Methods A total of 54 female lupus patients, including 32 European-American and 22 African-American, were followed for up to 4 years. Blood samples were obtained at routine follow up visits and during disease flares, with a total of 229 samples collected. Disease activity at each blood draw was determined by SLEDAI. Granulocytes were isolated and DNA extracted. Genotyping was performed using the Infinium Global Screening Array v2.0, and genome-wide DNA methylation was assessed at each time-point using the Infinium MethylationEPIC array. Ancestry-specific DNA methylation changes and methylation quantitative trait loci (meQTL) were identified. A linear mixed effects model was implemented to identify DNA methylation alterations that vary with disease activity and the development of lupus nephritis during follow up.

Results We identified 487 hypomethylated and 420 hypermethylated CpG sites in African-American compared to European-American lupus patients, annotated to 391 and 316 unique genes, respectively. Differentially methylated genes include type I interferon-response genes such as IRF7 and IFI44, and genes related to the NFkB pathway. After adjusting for age, medications, and genetic background, DNA methylation levels in 142 (15.7%) differentially methylated sites were found to be allele-specific and influenced by at least one genetic variant located within 1kb. TREML4, which plays a vital role in toll-like receptor signaling, was hypomethylated in African-American patients and demonstrated a strong cis-meQTL association (R 2=0.91). The associated genetic variant (rs9369265) significantly differs in allele frequencies between African-American and European-Americans, and is located within an active enhancer region in neutrophils and modifies TREML4 expression. In vitro patch methylation experiments confirmed the regulatory effects of TREML4 methylation upon gene expression. Experiments to assess the functional effects of TREML4 overexpression in human neutrophils are underway in our laboratory. Interestingly, the DNA methylome was highly stable across disease activity levels and over time. Two sites cg26104306 (SNX18; FDR-adjusted P-value = 3.38 x 10−2) and cg06708913 (FDR-adjusted P-value = 3.43 x 10−2) were associated with changing disease activity levels in African-American patients. Demethylation of a CpG site located within GALNT18 was associated with the development of active lupus nephritis.

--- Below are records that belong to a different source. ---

(** ** Merging *)

(** What the shard of a merged file answers. *)
Record answers (known : list FileIndex) (tu : TUIndex) (f : FileIndex) (shard : MergedIndex) : Prop := {
  an_relations : ∀ s r, has_relation s r f → reported (E := E) shard s r;
  an_occurrences : token_ranges (all_occurrences known) → ∀ ord offset o,
    has_occurrence o f → contains (o_range o) offset →
    ∃ st l, lookup_offset (E := E) ord shard offset collect [] = Ok (st, l) ∧ o ∈ l;
  an_symbols : ∀ o sym out, has_occurrence o f → tu_symbols tu !! o_target o = Some sym →
    scope sym ≠ External → ∃ x, find_symbol (E := E) shard (o_target o) out = Ok (Some x);
}.

Lemma indexed_answers ord read_file tu ids pool n known hist this e :
  let hist' := merged_history ord read_file tu ids pool hist (unit_files ord tu) in
  workspace_ok (E := E) n known hist' this → Z.of_nat n < two32 → distinguishes known →
  scopes_ok (tu_symbols tu) → indexed tu e →
  answers known tu e.2 (shard_of this (global_id ids e.1)).
Proof.
  intros hist' Hok Hn Hd Hsc He. split.
  - intros s r Hr. eapply live_reported; [done..|]. by apply indexed_live.
  - intros Htok o offset oc Ho Hc. eapply live_occurrence_reported; [done..|]. by apply indexed_live.
  - intros o sym out Ho Hs Hext.
    assert (∃ op a b, unit_files ord tu = a ++ e :: b ∧ file_ops ord read_file tu ids pool e =
      [op; OpSymbols ord (collect_local_symbols (tu_symbols tu) e.2)]) as (op & a & b & Hab & Hops).
    { unfold file_ops. destruct He as [->|(Hin & Hne & [i Hi])].
      - cbn [fst snd]. rewrite Z.eqb_refl. eexists _, (entries ord (path_file_indices tu)), []. done.
      - assert (e ∈ entries ord (path_file_indices tu)) as (a & b & Hab)%list_elem_of_split
          by (destruct e; by apply elem_of_entries).
        apply Z.eqb_neq in Hne. rewrite Hne, Hi.
        eexists _, a, (b ++ [(main_path_id tu, main_file_index tu)]). split; [|done].
        unfold unit_files. rewrite Hab. by rewrite <- app_assoc. }
    destruct (merged_history_split ord read_file tu ids pool hist a e b Hsc) as (pre & post & Heq & _).
    rewrite <- Hab, Hops in Heq. fold hist' in Heq. cbn [app] in Heq.
    assert (hist' (global_id ids e.1) = (pre ++ [op]) ++
      OpSymbols ord (collect_local_symbols (tu_symbols tu) e.2) :: post) as Heq'
      by (by rewrite <- app_assoc).
    destruct Hok as [Hruns Hlen Hkn Hnm _]. specialize (Hruns (global_id ids e.1)).
    specialize (Hlen (global_id ids e.1)). specialize (Hnm (global_id ids e.1)).
    specialize (Hkn (global_id ids e.1)). rewrite Heq' in Hruns, Hlen, Hnm, Hkn.
    eapply (merged_symbol_known (pre ++ [op]) ord _ post); [|  |exact Hnm|exact Hruns|
      by eapply local_symbols_collected]; [lia|].
    intros f g o1 o2 Hf Hg. apply Hd; by apply Hkn.
Qed.

(** Merging the index a worker sent has no undefined behaviour and keeps the
    workspace well formed; the project index is that of [ProjectIndex::merge], the
    shards of files outside the unit and the open files are untouched, and the
    shard of every file of the unit, headers without an include location apart,
    reports every relation and every occurrence of the file's index and knows the
    name of every local symbol that occurs in it. *)
Theorem indexer_merge_correct ord read_file data tu n known hist this :
  tu_from (E := E) data = Ok tu → workspace_ok (E := E) n known hist this → mergeable tu →
  distinguishes known → (∀ f, f ∈ unit_indices tu → f ∈ known) →
  Z.of_nat (length (paths (path_pool (project_index this))) + length (g_paths (graph tu))) < two32 →
  Z.of_nat (n + 2 * length (unit_indices tu)) < two32 →
  ∃ this' ids hist', indexer_merge (E := E) ord read_file data this = Ok this' ∧
    project_merge (E := E) ord tu (project_index this) = Ok (project_index this', ids) ∧
    workspace_ok (E := E) (n + 2 * length (unit_indices tu)) known hist' this' ∧
    sessions this' = sessions this ∧
    (∀ id, Forall (λ e, global_id ids e.1 ≠ id) (unit_files ord tu) →
       merged_indices this' !! id = merged_indices this !! id) ∧
    ∀ e, indexed tu e → answers known tu e.2 (shard_of this' (global_id ids e.1)).
Proof.
  intros Hdata Hok Hmg Hd Hkn Hp Hn.
  destruct (merge_unit_ok (E := E) ord read_file tu n known hist this)
    as (this' & ids & Hm & Hpm & _ & Hok' & _ & Hs & Hkeep); [done..|].
  exists this', ids. eexists. split; [unfold indexer_merge; by rewrite Hdata|].
  split_and!; [done|exact Hok'|done|done|]. intros e He.
  eapply indexed_answers; [exact Hok'|done|done|apply Hmg|done].
Qed.

(** ** Queries *)

(** A query at a cursor without a symbol returns nothing; otherwise it has no
    undefined behaviour and returns exactly the locations of the relations of that
    kind, of the symbol under the cursor, that the shards of the closed files known
    to mention the symbol report and that the sessions which are up to date hold. *)
Theorem query_relations_correct ord this path position kind session this1 hit :
  resolve_cursor (E := E) ord this path position session = Ok (this1, hit) → queryable this1 →
  ∃ l, query_relations (E := E) ord this path position kind session = Ok (this1, l) ∧
    (hit_hash hit = 0 → l = []) ∧
    (hit_hash hit ≠ 0 → ∀ loc, loc ∈ l ↔
       (∃ id, id ∈ mentioning this1 (hit_hash hit) ∧
              in_shard (E := E) this1 (hit_hash hit) kind id loc) ∨
       in_session this1 (hit_hash hit) kind loc).
Proof.
  intros Hr Hq. unfold query_relations. rewrite Hr. cbn [Res_bind fst snd].
  destruct (Z.eqb_spec (hit_hash hit) 0) as [Hz|Hz].
  - exists []. done.
  - destruct (locations_of_ok (E := E) ord this1 (hit_hash hit) kind Hq) as (l & -> & Hl).
    exists l. done.
Qed.

(** ** From the visitor to the answer *)

Lemma graph_path_in_unit tu fid pid :
  Forall (location_ok (graph tu)) (g_locations (graph tu)) →
  g_paths (graph tu) ≠ [] → Z.of_nat (length (g_paths (graph tu))) < two32 →
  graph_path_id (E := E) (graph tu) fid = Ok pid →
  in_unit tu pid ∧ (pid ≠ main_path_id tu → is_Some (first_include (g_locations (graph tu)) pid)).
Proof.
  intros Hlocs Hne Hlt Hp. destruct (main_path_in_unit tu Hne Hlt) as [_ Hmain].
  unfold graph_path_id in Hp. destruct (include_location_id _ _) as [inc| | |]; try done.
  cbn [Res_bind] in Hp. destruct (inc =? no_location); [by injection Hp as <-|].
  destruct (g_locations (graph tu) !! Z.to_nat inc) as [loc|] eqn:El; try done.
  cbn [read Res_bind] in Hp. injection Hp as <-. rewrite Forall_forall in Hlocs.
  assert (loc ∈ g_locations (graph tu)) as Hin by (by eapply list_elem_of_lookup_2).
  split; [by destruct (Hlocs loc Hin)|]. intros _. unfold first_include.
  destruct (list_find _ _) as [[j l]|] eqn:Ef; [by eexists|].
  by apply list_find_None in Ef; rewrite Forall_forall in Ef; destruct (Ef loc Hin).
Qed.

(** The file goes by the path alone: it is the main file, or an included file
    whose path no other indexed file of the unit has. *)
Definition own_path (u : CompilationUnit) (tu : TUIndex) (fid pid : Z) : Prop :=
  graph_path_id (E := E) (graph tu) fid = Ok pid ∧
  (fid = interested_file u ∧ pid = main_path_id tu ∨
   fid ≠ interested_file u ∧ pid ≠ main_path_id tu ∧
   ∀ fid' f', file_indices tu !! fid' = Some f' → graph_path_id (E := E) (graph tu) fid' = Ok pid →
     fid' = fid).

Lemma graph_from_paths u g : graph_from (E := E) u = Ok g → g_paths g ≠ [].
Proof.
  unfold graph_from. destruct (for_each _ _ _) as [st| | |]; try done. cbn [Res_bind].
  intros [= <-]. cbn [g_paths]. by destruct (g_paths st.1).
Qed.

(** The index the server reads of a unit. *)
Record shipped (tu tu' : TUIndex) : Prop := {
  sh_paths : g_paths (graph tu') = g_paths (graph tu);
  sh_locations : g_locations (graph tu') = g_locations (graph tu);
  sh_symbols : tu_symbols tu' = tu_symbols tu;
  sh_main : main_file_index tu' = main_file_index tu;
  sh_files : ∀ pid f, path_file_indices tu' !! pid = Some f →
    ∃ fid, file_indices tu !! fid = Some f ∧ shipped_as (E := E) tu fid pid;
  sh_own : ∀ fid f pid, file_indices tu !! fid = Some f → shipped_as (E := E) tu fid pid →
    (∀ fid' f', file_indices tu !! fid' = Some f' → shipped_as (E := E) tu fid' pid → fid' = fid) →
    path_file_indices tu' !! pid = Some f;
}.

Lemma main_path_shipped tu tu' : shipped tu tu' → main_path_id tu' = main_path_id tu.
Proof. intros Hsh. unfold main_path_id. by rewrite (sh_paths _ _ Hsh). Qed.

Lemma shipped_mergeable u tu tu' :
  unit_ok u → graph_from (E := E) u = Ok (graph tu) →
  (∀ s x, x ∈ refs_of (tu_symbols tu) s → ∃ fid, graph_path_id (E := E) (graph tu) fid = Ok x) →
  table_ok (tu_symbols tu) → Forall (λ p, p ≠ []) (g_paths (graph tu)) →
  Z.of_nat (length (g_paths (graph tu))) < two32 → shipped tu tu' → mergeable tu'.
Proof.
  intros Hu Hg Hrefs Htab Hnz Hlt [Hp Hl Hs _ Hf _].
  pose proof (graph_from_paths _ _ Hg) as Hne.
  destruct (graph_from_ok (E := E) u Hu) as (g & Hg' & Hlocs & _). rewrite Hg in Hg'. injection Hg' as <-.
  assert (∀ fid pid, graph_path_id (E := E) (graph tu) fid = Ok pid → in_unit tu' pid) as Hin.
  { intros fid pid Hpid. unfold in_unit. rewrite Hp. by eapply graph_path_in_unit. }
  split.
  - by rewrite Hp.
  - rewrite Hl. eapply Forall_impl; [exact Hlocs|]. intros loc [? _]. unfold in_unit. by rewrite Hp.
  - intros pid f (fid & _ & Hsh)%Hf. by eapply Hin.
  - rewrite Hs, Hp. intros s sym r Hsym _ Hr. destruct (Hrefs s r) as [fid Hfid].
    { unfold refs_of, get_or. by rewrite Hsym. }
    apply Hin in Hfid. unfold in_unit in Hfid. by rewrite Hp in Hfid.
  - rewrite Hs. intros s sym Hsym. by apply (Htab s).
Qed.

(** The index of a file with a path of its own is merged. *)
Lemma own_path_indexed u tu tu' fid pid s r :
  unit_ok u → graph_from (E := E) u = Ok (graph tu) → Z.of_nat (length (g_paths (graph tu))) < two32 →
  shipped tu tu' → own_path u tu fid pid → r ∈ relations_at (index_of u tu fid) s →
  ∃ f, indexed tu' (pid, f) ∧ has_relation s r f.
Proof.
  intros Hu Hg Hlt Hsh [Hpid Hown] Hr. pose proof (main_path_shipped _ _ Hsh) as Hmain.
  unfold index_of in Hr. destruct Hown as [[-> ->]|(Hne & Hnm & Huniq)].
  - rewrite decide_True in Hr by done. exists (main_file_index tu'). split; [left; by rewrite Hmain|].
    by rewrite (sh_main _ _ Hsh).
  - rewrite decide_False in Hr by done. unfold file_at, get_or in Hr.
    destruct (file_indices tu !! fid) as [f|] eqn:Ef; cbn [default] in Hr.
    2:{ unfold relations_at in Hr. cbn in Hr. rewrite get_or_empty in Hr. set_solver. }
    exists f. split; [right|done]. cbn [fst snd]. rewrite Hmain. split_and!; [|done|].
    + eapply (sh_own _ _ Hsh); [done..|]. intros fid' f' Hf'. by eapply Huniq.
    + destruct (graph_from_ok (E := E) u Hu) as (g & Hg' & Hlocs & _). rewrite Hg in Hg'.
      injection Hg' as <-. rewrite (sh_locations _ _ Hsh).
      eapply graph_path_in_unit; [done|by eapply graph_from_paths|done..].
Qed.

(** What a query finds of a relation, where the file has a path with an uri, is
    closed and has a line map, and the relation a position in it. *)
Definition findable this (p : bytes) (shard : MergedIndex) (r : Relation) (loc : LspLocation) : Prop :=
  ∃ u m range, ¬ open_file this (normalize p) ∧ from_file_path (normalize p) = Some u ∧
    mapped (E := E) shard m ∧ relation_range m r = Some range ∧ loc = mkLspLocation u range.

Lemma reported_located this s r id p loc :
  id ∈ mentioning this s →
  project_path (E := E) (path_pool (project_index this)) id = Ok (normalize p) →
  reported (E := E) (shard_of this id) s r → findable this p (shard_of this id) r loc →
  in_shard (E := E) this s (r_kind r) id loc.
Proof.
  intros Hid Hp Hr (u & m & range & Hopen & Hu & Hm & Hrange & ->).
  assert (merged_indices this !! id = Some (shard_of this id)) as Hs.
  { unfold shard_of, get_or in *. by destruct (merged_indices this !! id). }
  exists (normalize p), (shard_of this id), u, m, r. split_and!; try done.
  unfold location_found. rewrite Hrange. left.
Qed.

(** Where a path of the unit goes, and the references of its symbols. *)
Lemma global_path tu ids pool pid p :
  ids_ok (E := E) tu ids pool → g_paths (graph tu) !! Z.to_nat pid = Some p →
  ids !! Z.to_nat pid = Some (global_id ids pid) ∧
  project_path (E := E) pool (global_id ids pid) = Ok (normalize p).
Proof.
  intros Hids Hp. destruct (Forall2_lookup_l _ _ _ _ _ Hids Hp) as (id & Hid & ?).
  unfold global_id. by rewrite Hid.
Qed.

Lemma reference_mentioned ord tu ids this this' s sym pid p :
  project_ok (project_index this) → mergeable tu →
  Z.of_nat (length (paths (path_pool (project_index this))) + length (g_paths (graph tu))) < two32 →
  project_merge (E := E) ord tu (project_index this) = Ok (project_index this', ids) →
  ids_ok (E := E) tu ids (path_pool (project_index this')) →
  tu_symbols tu !! s = Some sym → scope sym = External → pid ∈ reference_files sym →
  g_paths (graph tu) !! Z.to_nat pid = Some p → global_id ids pid ∈ mentioning this' s.
Proof.
  intros Hok Hmg Hlt Hpm Hids Hsym Hext Href Hp.
  destruct (project_merge_ok (E := E) ord tu (project_index this)) as
    (proj & ids' & Hpm' & _ & _ & _ & _ & Hsyms & _); [done|done|apply Hmg|apply Hmg|].
  rewrite Hpm in Hpm'. injection Hpm' as <- <-.
  destruct (Hsyms s sym) as (new & Hnew & Hmerged); [done|done|].
  unfold mentioning. rewrite Hnew. apply elem_of_bitmap_list, (merged_references _ _ _ _ Hmerged).
  right. exists pid. split; [done|]. by eapply global_path.
Qed.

Conclusion Lupus granulocytes demonstrate significant differences in DNA methylation patterns between African-American and European-American patients. DNA methylation profiles in lupus patients are influenced by ancestry-specific genetic variants and are highly stable over time independent of disease activity levels. Progressive demethylation in SNX18 was observed with increasing disease activity in granulocytes from African-American lupus patients, and demethylation in GALNT18 was associated with the development of lupus nephritis in our cohort during follow up.